V 2.0 : Cylance Protect : Device Events
Vendor Documentation
Classification
Rule Name | Rule Type | Common Event | Classification |
|---|---|---|---|
| V 2.0 : Cylance Protect : Device Events | Base Rule | General Information Log Message | Information |
| V 2.0 : Cylance Protect : Policy Assigned | Sub Rule | Policy Enabled : Object | Policy |
| V 2.0 : Cylance Protect : Device Removed | Sub Rule | Object Deleted/Removed | Access Success |
| V 2.0 : Cylance Protect : Device Updated | Sub Rule | Object Attribute Modified | Access Success |
| V 2.0 : Cylance Protect : Zone Assigned | Sub Rule | Object Attribute Modified | Access Success |
| V 2.0 : Cylance Protect : Device Registered | Sub Rule | Device Registered | Other Audit Success |
| V 2.0 : Cylance Protect : System Security | Sub Rule | General Authentication Event | Other Audit |
Mapping with LogRhythm Schema
| Device Key in Log Message | LogRhythm Schema | Data Type | Schema Description |
|---|---|---|---|
| N/A | N/A | N/A | Device Product |
| Agent Version | N/A | N/A | The version of the CylancePROTECT Agent installed on the device. |
| Device Message | <vendorinfo> | Text/String | The message is populated when the Device Details are changed by the user.

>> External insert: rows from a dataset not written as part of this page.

Definition vec_cmpqp_all_eq (vfa vfb : Z) : bool :=
  let signmask := CONST_VINT128_W 0x80000000 0 0 0 in
  let vra := vec_xfer_bin128_2_vui64t vfa in
  let vrb := vec_xfer_bin128_2_vui64t vfb in
  let or_ab := vec_or vra vrb in
  (vec_cmpuq_all_eq or_ab signmask || vec_cmpuq_all_eq vra vrb)
  && negb (vec_all_isunorderedf128 vfa vfb).

Definition vec_cmpqp_all_toge (vfa vfb : Z) : bool :=
  let shift := vec_splat_u8 7 in
  let zeros := vec_splat_u32 0 in
  let vfa128 := vec_xfer_bin128_2_vui128t vfa in
  let vfb128 := vec_xfer_bin128_2_vui128t vfb in
  let splatvfa := vec_splat_b vfa128 VEC_BYTE_H in
  let signbool := vec_sra_b splatvfa shift in
  let agtb := vec_cmpgesq vfa128 vfb128 in
  let altb := vec_cmpleuq vfa128 vfb128 in
  let togt := vec_sel agtb altb signbool in
  vec_all_ne_w togt zeros.

Definition vec_cmpqp_all_togt (vfa vfb : Z) : bool :=
  let shift := vec_splat_u8 7 in
  let zeros := vec_splat_u32 0 in
  let vfa128 := vec_xfer_bin128_2_vui128t vfa in
  let vfb128 := vec_xfer_bin128_2_vui128t vfb in
  let splatvfa := vec_splat_b vfa128 VEC_BYTE_H in
  let signbool := vec_sra_b splatvfa shift in
  let agtb := vec_cmpgtsq vfa128 vfb128 in
  let altb := vec_cmpltuq vfa128 vfb128 in
  let togt := vec_sel agtb altb signbool in
  vec_all_ne_w togt zeros.

Definition vec_cmpqp_all_tole (vfa vfb : Z) : bool :=
  let shift := vec_splat_u8 7 in
  let zeros := vec_splat_u32 0 in
  let vfa128 := vec_xfer_bin128_2_vui128t vfa in
  let vfb128 := vec_xfer_bin128_2_vui128t vfb in
  let splatvfa := vec_splat_b vfa128 VEC_BYTE_H in
  let signbool := vec_sra_b splatvfa shift in
  let altb := vec_cmplesq vfa128 vfb128 in
  let agtb := vec_cmpgeuq vfa128 vfb128 in
  let tolt := vec_sel altb agtb signbool in
  vec_all_ne_w tolt zeros.

Definition vec_cmpqp_all_tolt (vfa vfb : Z) : bool :=
  let shift := vec_splat_u8 7 in
  let zeros := vec_splat_u32 0 in
  let vfa128 := vec_xfer_bin128_2_vui128t vfa in
  let vfb128 := vec_xfer_bin128_2_vui128t vfb in
  let splatvfa := vec_splat_b vfa128 VEC_BYTE_H in
  let signbool := vec_sra_b splatvfa shift in
  let altb := vec_cmpltsq vfa128 vfb128 in
  let agtb := vec_cmpgtuq vfa128 vfb128 in
  let tolt := vec_sel altb agtb signbool in
  vec_all_ne_w tolt zeros.

Definition vec_cmpqp_all_tone (vfa vfb : Z) : bool :=
  let vra := vec_xfer_bin128_2_vui128t vfa in
  let vrb := vec_xfer_bin128_2_vui128t vfb in
  vec_cmpuq_all_ne vra vrb.

Definition vec_cmpqp_all_uzge (vfa vfb : Z) : bool :=
  let zero := CONST_VINT128_W 0 0 0 0 in
  let signmask := CONST_VINT128_W 0x80000000 0 0 0 in
  let vra := vec_xfer_bin128_2_vui128t vfa in
  let vrb := vec_xfer_bin128_2_vui128t vfb in
  let age0 := vec_setb_qp vfa in
  let vrap := vec_xor vra signmask in
  let vran := vec_subuqm zero vra in
  let vra := vec_sel vrap vran age0 in
  let bge0 := vec_setb_qp vfb in
  let vrbp := vec_xor vrb signmask in
  let vrbn := vec_subuqm zero vrb in
  let vrb := vec_sel vrbp vrbn bge0 in
  vec_cmpuq_all_ge vra vrb.
(** ** Singleton lifetime *)

(** C5 (amended). In a reachable world, for an identifier registered as
    singleton: once a [get] on some node has returned a truthy instance, the
    root's cache holds that instance under the identifier, and a [get] on
    any node of the tree returns the same instance and leaves the world
    unchanged, so nothing is constructed again. *)
Theorem singleton_identity_truthy (w : World) (id : Identifier) (r : Registration)
    (s1 s2 fuel : nat) (v : Value) (w1 : World) :
  reachable w ->
  jsmap_get (registrations w) id = Some r ->
  lifetime r = lt_singleton ->
  s1 < length (nodes w) -> s2 < length (nodes w) ->
  get fuel s1 id w = Some (Ok v, w1) ->
  truthy v = true ->
  instances (node_at w1 0) !! id = Some v /\
  forall fuel2, s2 + 2 <= fuel2 -> get fuel2 s2 id w1 = Some (Ok v, w1).
Proof.
  intros Hreach Hr Hl Hs1 Hs2 Hget Hv.
  pose proof (reachable_Inv w Hreach) as HInv.
  pose proof (get_changes fuel s1 id w _ w1 Hget) as Hch.
  pose proof (Inv_changes _ _ _ HInv Hch) as HInv1.
  destruct Hch as (Hregs & Hparents & _).
  assert (Hroot : instances (node_at w1 0) !! id = Some v).
  { apply get_inv in Hget as (fuel' & -> & Hcases). rewrite Hr in Hcases.
    destruct Hcases as [(_ & -> & inst & [= <-] & _ & Hwalk)|[_ Hrun]].
    - apply getScopedInstance_result in Hwalk as (n & _ & ->).
      apply cache_get_truthy in Hv.
      destruct (decide (n = 0)) as [->|Hn]; [done|].
      by rewrite (singleton_only_root w id r HInv Hr Hl n Hn) in Hv.
    - eapply createInstance_stored in Hrun; [|intros id'; apply get_changes|apply HInv|done].
      by rewrite Hl in Hrun. }
  split; [done|]. intros fuel2 Hfuel2.
  destruct fuel2 as [|fuel2]; [lia|].
  eapply get_hit; [by rewrite Hregs|by rewrite Hl| |done].
  rewrite (getScopedInstance_root fuel2 w1 s2 id).
  - unfold cache_get. by rewrite Hroot.
  - apply HInv1.
  - lia.
  - by rewrite (length_nodes_ext w w1).
  - eapply singleton_only_root; [done|by rewrite Hregs|done].
Qed.

Lemma singleton_identity_truthy_witness :
  instances (node_at (after_get 3 1 "DatabaseService" (two_scopes database_world)) 0)
    !! "DatabaseService" = Some (VObj 0) /\
  forall fuel2, 2 + 2 <= fuel2 ->
    get fuel2 2 "DatabaseService"
      (after_get 3 1 "DatabaseService" (two_scopes database_world)) =
    Some (Ok (VObj 0), after_get 3 1 "DatabaseService" (two_scopes database_world)).
Proof.
  apply (singleton_identity_truthy (two_scopes database_world) "DatabaseService"
           (useClass (class "DatabaseService") [] lt_singleton) 1 2 3).
  - apply two_scopes_reachable; [apply database_world_reachable|simpl; lia].
  - reflexivity.
  - reflexivity.
  - simpl. lia.
  - simpl. lia.
  - by vm_compute.
  - reflexivity.
Defined.

(** C5 (as stated) fails: a singleton whose factory returns [null] is stored
    in the root's cache, yet the next [get] runs the factory again. *)
Lemma singleton_identity_fails_for_falsy :
  reachable (falsy_world VNull) /\
  lifetime <$> jsmap_get (registrations (falsy_world VNull)) "Flag" = Some lt_singleton /\
  ~ singleton_identity (falsy_world VNull) "Flag".
Proof.
  split; [apply falsy_world_reachable|]. split; [reflexivity|].
  intros Hclaim.
  destruct (Hclaim 0 0 3 VNull (flag_resolved VNull)) as [_ Hagain];
    [simpl; lia|simpl; lia|by vm_compute|].
  specialize (Hagain 3 ltac:(lia)).
  assert (Hlen : length (objects (after_get 3 0 "Flag" (flag_resolved VNull))) =
                 length (objects (flag_resolved VNull))).
  { unfold after_get at 1. by rewrite Hagain. }
  by vm_compute in Hlen.
Qed.

(** ** Scoped lifetime *)

(** Two children of one node that resolve a scoped, constructor-based
    identifier which nobody on their chains holds construct two objects. *)
Lemma siblings_construct_apart (w : World) (id : Identifier) (r : Registration)
    (ctor : Constructor) (s1 s2 p fuel1 fuel2 : nat) (v1 v2 : Value) (w1 w2 : World) :
  tree_wf w ->
  jsmap_get (registrations w) id = Some r ->
  lifetime r = lt_scoped ->
  constructor r = Some ctor ->
  s1 <> s2 ->
  parent (node_at w s1) = Some p -> parent (node_at w s2) = Some p ->
  unresolved w s1 id -> unresolved w s2 id ->
  get fuel1 s1 id w = Some (Ok v1, w1) ->
  get fuel2 s2 id w1 = Some (Ok v2, w2) ->
  v1 <> v2 /\
  instances (node_at w1 s1) !! id = Some v1 /\
  instances (node_at w2 s2) !! id = Some v2.
Proof.
  intros Hwf Hr Hl Hctor Hne Hp1 Hp2 Hun1 Hun2 Hget1 Hget2.
  pose proof (get_changes fuel1 s1 id w _ w1 Hget1) as Hch1.
  pose proof Hch1 as (Hregs1 & Hparents1 & _).
  assert (Hwf1 : tree_wf w1) by by eapply tree_wf_ext.
  assert (Hun2' : unresolved w1 s2 id).
  { eapply unresolved_ext; [done| |done].
    intros n Hn. eapply changes_entry_same; [done..|].
    right; left. split; [done|]. intros ->.
    inversion Hn as [|? p' ? Hp' Hup]; subst; [done|].
    rewrite Hp2 in Hp'. injection Hp' as <-.
    apply (on_chain_le _ _ _ Hwf) in Hup.
    apply (parent_Some_lt _ _ _ Hwf) in Hp1. lia. }
  destruct (get_fresh fuel1 s1 id r ctor w v1 w1) as (n1 & -> & Hn1); [by eauto..|].
  destruct (get_fresh fuel2 s2 id r ctor w1 v2 w2) as (n2 & -> & Hn2);
    [by rewrite Hregs1|by eauto..|].
  split; [intros [= ->]; lia|].
  assert (Hstored : forall fuel s w0 v w0',
    tree_wf w0 -> jsmap_get (registrations w0) id = Some r ->
    s < length (nodes w0) -> unresolved w0 s id ->
    get fuel s id w0 = Some (Ok v, w0') -> instances (node_at w0' s) !! id = Some v).
  { intros fuel s w0 v w0' Hwf0 Hr0 Hs Hun Hget.
    apply get_inv in Hget as (fuel' & -> & Hcases). rewrite Hr0 in Hcases.
    destruct Hcases as [(_ & _ & inst & _ & Ht & Hwalk)|[_ Hrun]].
    - by rewrite (walk_unresolved _ _ _ _ _ Hun Hwalk) in Ht.
    - eapply createInstance_stored in Hrun; [|intros id'; apply get_changes|done..].
      by rewrite Hl in Hrun. }
  split.
  - eapply Hstored; [exact Hwf|done| |done..].
    by destruct (parent_Some_lt _ _ _ Hwf Hp1).
  - eapply Hstored; [exact Hwf1|by rewrite Hregs1| |done..].
    rewrite (length_nodes_ext w w1) by done.
    by destruct (parent_Some_lt _ _ _ Hwf Hp2).
Qed.

(** Two children of one node that resolve a scoped identifier which nobody
    on their chains holds both run [createInstance], whatever the creation
    strategy, and each caches what it made in its own node; the second
    resolution leaves the cache of the first as it is. *)
Lemma siblings_each_construct (w : World) (id : Identifier) (r : Registration)
    (s1 s2 p fuel1 fuel2 : nat) (v1 v2 : Value) (w1 w2 : World) :
  tree_wf w ->
  jsmap_get (registrations w) id = Some r ->
  lifetime r = lt_scoped ->
  s1 <> s2 ->
  parent (node_at w s1) = Some p -> parent (node_at w s2) = Some p ->
  unresolved w s1 id -> unresolved w s2 id ->
  get fuel1 s1 id w = Some (Ok v1, w1) ->
  get fuel2 s2 id w1 = Some (Ok v2, w2) ->
  (exists f1, fuel1 = S f1 /\
     createInstance (get f1 s1) f1 s1 id r w = Some (Ok v1, w1)) /\
  (exists f2, fuel2 = S f2 /\
     createInstance (get f2 s2) f2 s2 id r w1 = Some (Ok v2, w2)) /\
  instances (node_at w1 s1) !! id = Some v1 /\
  instances (node_at w2 s2) !! id = Some v2 /\
  instances (node_at w2 s1) !! id = Some v1.
Proof.
  intros Hwf Hr Hl Hne Hp1 Hp2 Hun1 Hun2 Hget1 Hget2.
  pose proof (get_changes fuel1 s1 id w _ w1 Hget1) as Hch1.
  pose proof Hch1 as (Hregs1 & Hparents1 & _).
  pose proof (get_changes fuel2 s2 id w1 _ w2 Hget2) as Hch2.
  assert (Hr1 : jsmap_get (registrations w1) id = Some r) by by rewrite Hregs1.
  assert (Hwf1 : tree_wf w1) by by eapply tree_wf_ext.
  assert (Hun2' : unresolved w1 s2 id).
  { eapply unresolved_ext; [done| |done].
    intros n Hn. eapply changes_entry_same; [done..|].
    right; left. split; [done|]. intros ->.
    inversion Hn as [|? p' ? Hp' Hup]; subst; [done|].
    rewrite Hp2 in Hp'. injection Hp' as <-.
    apply (on_chain_le _ _ _ Hwf) in Hup.
    apply (parent_Some_lt _ _ _ Hwf) in Hp1. lia. }
  assert (Hran : forall fuel s w0 v w0',
    jsmap_get (registrations w0) id = Some r -> unresolved w0 s id ->
    get fuel s id w0 = Some (Ok v, w0') ->
    exists f, fuel = S f /\ createInstance (get f s) f s id r w0 = Some (Ok v, w0')).
  { intros fuel s w0 v w0' Hr0 Hun Hget.
    apply get_inv in Hget as (fuel' & -> & Hcases). rewrite Hr0 in Hcases.
    destruct Hcases as [(_ & _ & inst & _ & Ht & Hwalk)|[_ Hrun]].
    - by rewrite (walk_unresolved _ _ _ _ _ Hun Hwalk) in Ht.
    - by exists fuel'. }
  destruct (Hran _ _ _ _ _ Hr Hun1 Hget1) as (f1 & -> & Hrun1).
  destruct (Hran _ _ _ _ _ Hr1 Hun2' Hget2) as (f2 & -> & Hrun2).
  assert (Hs1 : s1 < length (nodes w)) by by destruct (parent_Some_lt _ _ _ Hwf Hp1).
  assert (Hs2 : s2 < length (nodes w1)).
  { rewrite (length_nodes_ext w w1) by done.
    by destruct (parent_Some_lt _ _ _ Hwf Hp2). }
  assert (Hst1 : instances (node_at w1 s1) !! id = Some v1).
  { pose proof (createInstance_stored _ _ _ _ _ _ _ _ (get_changes f1 s1) Hwf Hs1 Hrun1)
      as Hst. by rewrite Hl in Hst. }
  assert (Hst2 : instances (node_at w2 s2) !! id = Some v2).
  { pose proof (createInstance_stored _ _ _ _ _ _ _ _ (get_changes f2 s2) Hwf1 Hs2 Hrun2)
      as Hst. by rewrite Hl in Hst. }
  split; [by exists f1|]. split; [by exists f2|].
  split; [done|]. split; [done|].
  rewrite <- Hst1. eapply changes_entry_same; [done..|].
  right; left. by split.
Qed.

(** C6 (amended). In a reachable world, for an identifier registered as
    scoped, whatever its creation strategy: (isolation) when two distinct
    children of one node resolve the identifier while neither they nor any
    ancestor hold an instance of it, each of them runs [createInstance] and
    caches what it made in its own node, the second resolution leaving the
    cache of the first untouched, and the two instances differ when the
    registration is constructor-based; over resolvable registrations both
    calls do return; (inheritance) when a node has resolved the identifier
    to a truthy instance, a scope created under that node afterwards gets
    the same instance back and constructs nothing. *)
Theorem scoped_isolation_and_inheritance (w : World) (id : Identifier)
    (r : Registration) :
  reachable w ->
  jsmap_get (registrations w) id = Some r ->
  lifetime r = lt_scoped ->
  (forall s1 s2 p fuel1 fuel2 v1 w1 v2 w2,
     s1 <> s2 ->
     parent (node_at w s1) = Some p -> parent (node_at w s2) = Some p ->
     unresolved w s1 id -> unresolved w s2 id ->
     get fuel1 s1 id w = Some (Ok v1, w1) ->
     get fuel2 s2 id w1 = Some (Ok v2, w2) ->
     (exists f1, fuel1 = S f1 /\
        createInstance (get f1 s1) f1 s1 id r w = Some (Ok v1, w1)) /\
     (exists f2, fuel2 = S f2 /\
        createInstance (get f2 s2) f2 s2 id r w1 = Some (Ok v2, w2)) /\
     instances (node_at w1 s1) !! id = Some v1 /\
     instances (node_at w2 s2) !! id = Some v2 /\
     instances (node_at w2 s1) !! id = Some v1 /\
     (is_Some (constructor r) -> v1 <> v2)) /\
  (forall rank s1 s2 p fuel1 fuel2,
     resolvable (registrations w) rank ->
     s1 <> s2 ->
     parent (node_at w s1) = Some p -> parent (node_at w s2) = Some p ->
     unresolved w s1 id -> unresolved w s2 id ->
     rank id + s1 + 2 <= fuel1 -> rank id + s2 + 2 <= fuel2 ->
     exists v1 w1 v2 w2,
       get fuel1 s1 id w = Some (Ok v1, w1) /\
       get fuel2 s2 id w1 = Some (Ok v2, w2) /\
       instances (node_at w2 s1) !! id = Some v1 /\
       instances (node_at w2 s2) !! id = Some v2 /\
       (is_Some (constructor r) -> v1 <> v2)) /\
  (forall p fuel v w1,
     p < length (nodes w) ->
     get fuel p id w = Some (Ok v, w1) ->
     truthy v = true ->
     forall fuel2, p + 3 <= fuel2 ->
       get fuel2 (fst (createScopedContainer p w1)) id (snd (createScopedContainer p w1)) =
       Some (Ok v, snd (createScopedContainer p w1))).
Proof.
  intros Hreach Hr Hl. pose proof (reachable_Inv w Hreach) as HInv.
  split; [|split].
  - intros s1 s2 p fuel1 fuel2 v1 w1 v2 w2 Hne Hp1 Hp2 Hun1 Hun2 Hget1 Hget2.
    destruct (siblings_each_construct w id r s1 s2 p fuel1 fuel2 v1 v2 w1 w2)
      as (Hrun1 & Hrun2 & Hst1 & Hst2 & Hkept); [apply HInv|done..|].
    do 5 (split; [done|]). intros [ctor Hctor].
    by destruct (siblings_construct_apart w id r ctor s1 s2 p fuel1 fuel2 v1 v2 w1 w2);
      [apply HInv|..].
  - intros rank s1 s2 p fuel1 fuel2 Hres Hne Hp1 Hp2 Hun1 Hun2 Hfuel1 Hfuel2.
    pose proof HInv as [Hwf _].
    destruct (parent_Some_lt _ _ _ Hwf Hp1) as [_ Hs1].
    destruct (parent_Some_lt _ _ _ Hwf Hp2) as [_ Hs2].
    destruct (get_returns rank s1 fuel1 id w) as (v1 & w1 & Hget1); [by eauto..|].
    pose proof (get_changes fuel1 s1 id w _ w1 Hget1) as (Hregs1 & Hparents1 & _).
    destruct (get_returns rank s2 fuel2 id w1) as (v2 & w2 & Hget2).
    { by rewrite Hregs1. }
    { by eapply tree_wf_ext. }
    { by rewrite (length_nodes_ext w w1). }
    { rewrite Hregs1. by eauto. }
    { done. }
    exists v1, w1, v2, w2. split; [done|]. split; [done|].
    destruct (siblings_each_construct w id r s1 s2 p fuel1 fuel2 v1 v2 w1 w2)
      as (_ & _ & _ & Hst2 & Hkept); [done..|].
    split; [done|]. split; [done|]. intros [ctor Hctor].
    by destruct (siblings_construct_apart w id r ctor s1 s2 p fuel1 fuel2 v1 v2 w1 w2).
  - intros p fuel v w1 Hp Hget Hv fuel2 Hfuel2.
    pose proof (get_changes fuel p id w _ w1 Hget) as Hch1.
    pose proof (Inv_changes _ _ _ HInv Hch1) as [Hwf1 _].
    destruct Hch1 as (Hregs1 & Hparents1 & _).
    assert (Hp1 : p < length (nodes w1)) by by rewrite (length_nodes_ext w w1).
    assert (Hwalk : forall f, p < f -> getScopedInstance f w1 p id = Some v).
    { intros f Hf.
      apply get_inv in Hget as (fuel' & -> & Hcases). rewrite Hr in Hcases.
      destruct Hcases as [(_ & -> & inst & [= <-] & _ & Hwalk)|[_ Hrun]].
      - by eapply getScopedInstance_enough.
      - eapply createInstance_stored in Hrun;
          [|intros id'; apply get_changes|apply HInv|done].
        rewrite Hl in Hrun. destruct f as [|f]; [lia|].
        assert (Hcache : cache_get w1 p id = v) by (unfold cache_get; by rewrite Hrun).
        rewrite <- Hcache. apply getScopedInstance_here. by rewrite Hcache. }
    destruct fuel2 as [|[|fuel2]]; [lia|lia|].
    eapply get_hit; [by rewrite <- Hr, <- Hregs1|by rewrite Hl| |done].
    rewrite (getScopedInstance_parent _ _ _ p).
    + rewrite <- (Hwalk fuel2) by lia. apply getScopedInstance_agree.
      intros n Hn. apply (on_chain_le _ _ _ Hwf1) in Hn.
      unfold cache_get. rewrite node_at_scope. rewrite decide_False by lia. done.
    + rewrite node_at_scope. simpl. by rewrite decide_True.
    + unfold cache_get. rewrite node_at_scope. simpl. by rewrite decide_True.
Qed.
Lemma obind_no_panic {E A B} (m : Outcome E A) (k : A -> Outcome E B) r :
  (forall r, m <> Panic r) -> (forall a r, k a <> Panic r) -> obind m k <> Panic r.
Proof. destruct m as [a|e|r']; simpl; intros Hm Hk; [apply Hk|done|by destruct (Hm r')]. Qed.

Lemma omap_list_no_panic {E A B} (f : A -> Outcome E B) l r :
  Forall (fun x => forall r, f x <> Panic r) l -> omap_list f l <> Panic r.
Proof.
  intros Hall; revert r; induction Hall as [|x l Hx _ IH]; intros r; simpl; [done|].
  apply obind_no_panic; [done|]. intros y r'. by apply obind_no_panic.
Qed.

Lemma is_ok_obind {E A B} (m : Outcome E A) (k : A -> Outcome E B) :
  is_ok (obind m k) = match m with Ok a => is_ok (k a) | _ => false end.
Proof. by destruct m. Qed.

Lemma is_ok_obind_Ok {E A B} (m : Outcome E A) (g : A -> B) :
  is_ok (obind m (fun a => Ok (g a))) = is_ok m.
Proof. by destruct m. Qed.

Lemma omap_list_Forall2 {E A B} (f : A -> Outcome E B) l k :
  omap_list f l = Ok k <-> Forall2 (fun x y => f x = Ok y) l k.
Proof.
  revert k; induction l as [|x l IH]; intros k; simpl.
  - split; [by intros [= <-]|by inversion 1].
  - split.
    + intros (y & Hy & (ys & Hys & [= <-])%obind_Ok_inv)%obind_Ok_inv.
      constructor; [done|]. by apply IH.
    + inversion 1 as [|? y ? ys Hy Hys]; subst. rewrite Hy; simpl.
      by rewrite (proj2 (IH ys) Hys).
Qed.

(** ** Field updates of records

    [s <| f := v |>] is the record [s] with field [f] replaced.  A record
    opts in by an [Eta] instance that lists its fields once; setters are then
    built on demand by unification against that expansion. *)
Class Eta (R : Type) := eta : R -> R.

Class Setter {R T : Type} (proj : R -> T) := set_field : (T -> T) -> R -> R.
Arguments set_field {R T} proj {_} _ _ : assert.

Ltac build_setter proj :=
  lazymatch type of proj with
  | ?R -> ?T =>
      let inst := constr:(_ : Eta R) in
      let body := eval red in inst in
      exact (fun (f : T -> T) (r : R) =>
        ltac:(let b := eval cbv beta in (body r) in
              match b with
              | context C [proj r] => let t := context C [f (proj r)] in exact t
              end))
  end.

#[export] Hint Extern 1 (Setter ?proj) => build_setter proj : typeclass_instances.

Notation "r <| p := v |>" := (set_field p (fun _ => v) r)
  (at level 1, left associativity, p at level 9, v at level 200,
   format "r '[' <|  p  :=  v  |> ']'") : rust_scope.
Notation "r <| p ::= f |>" := (set_field p f r)
  (at level 1, left associativity, p at level 9, f at level 200,
   format "r '[' <|  p  ::=  f  |> ']'") : rust_scope.
Fixpoint json_ind' (v : JsonValue) : P v :=
  match v with
  | JsonNull => Hnull
  | JsonBool b => Hbool b
  | JsonNum n => Hnum n
  | JsonString s => Hstr s
  | JsonArray l =>
      Harr l ((fix go l : Forall P l :=
                 match l with
                 | [] => Forall_nil_2 _
                 | x :: l => Forall_cons_2 _ _ _ (json_ind' x) (go l)
                 end) l)
  | JsonObject l =>
      Hobj l ((fix go l : Forall (fun kv => P kv.2) l :=
                 match l with
                 | [] => Forall_nil_2 _
                 | (f, x) :: l => Forall_cons_2 _ (f, x) _ (json_ind' x) (go l)
                 end) l)
  end.
End json_induction.

(** ** [BTreeMap<String, V>] as a sorted association list *)

Definition str_lt (a b : string) : Prop := String.compare a b = Lt.

Fixpoint btree_insert {V} (k : string) (v : V) (l : list (string * V)) : list (string * V) :=
  match l with
  | [] => [(k, v)]
  | (k', v') :: l' =>
      match String.compare k k' with
      | Lt => (k, v) :: l
      | Eq => (k, v) :: l'
      | Gt => (k', v') :: btree_insert k v l'
      end
  end.

Fixpoint btree_get {V} (k : string) (l : list (string * V)) : option V :=
  match l with
  | [] => None
  | (k', v') :: l => if String.eqb k k' then Some v' else btree_get k l
  end.

(** [Iterator::collect] into a [BTreeMap]. *)
Definition btree_collect {V} (l : list (string * V)) : list (string * V) :=
  foldl (fun m kv => btree_insert kv.1 kv.2 m) [] l.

This can include: name change, policy change, zone changes, log level change, and self-protection level change. |
| Device Name | N/A | N/A | The name of the device. |
| Event Type | <vmid> | Text/String | Device |
| Event Name | <action>, <tag1> | Text/String | Possible Values: Device Policy Assigned, Device Removed, Device Updated, Device Assigned to Zone, Registration, and System Security. |
| IP Address | <dip> | IP Address | The IP address for the device. |
| Logged on Users | <domainorigin>, <login> | Text/String | The users currently logged on to the device. This could be the email address and/or user’s name. |
| MAC Address | <dmac> | Text/String | The MAC addresses for the device |
| OS | N/A | N/A | The operating system used on the device. |
| Policy Change | N/A | N/A | The previous policy and the new policy assigned to the device. |
| Policy Name | N/A | N/A | The name of the policy assigned to the device. |
| Renamed | N/A | N/A | “device_name” to “device_name” |
| User | <login> | Text/String | The name of the user updating the device. |
| Zones Added | N/A | N/A | The zone names to which the device has been added. |
| Zone Name | N/A | N/A | The zone names to which the device is assigned. |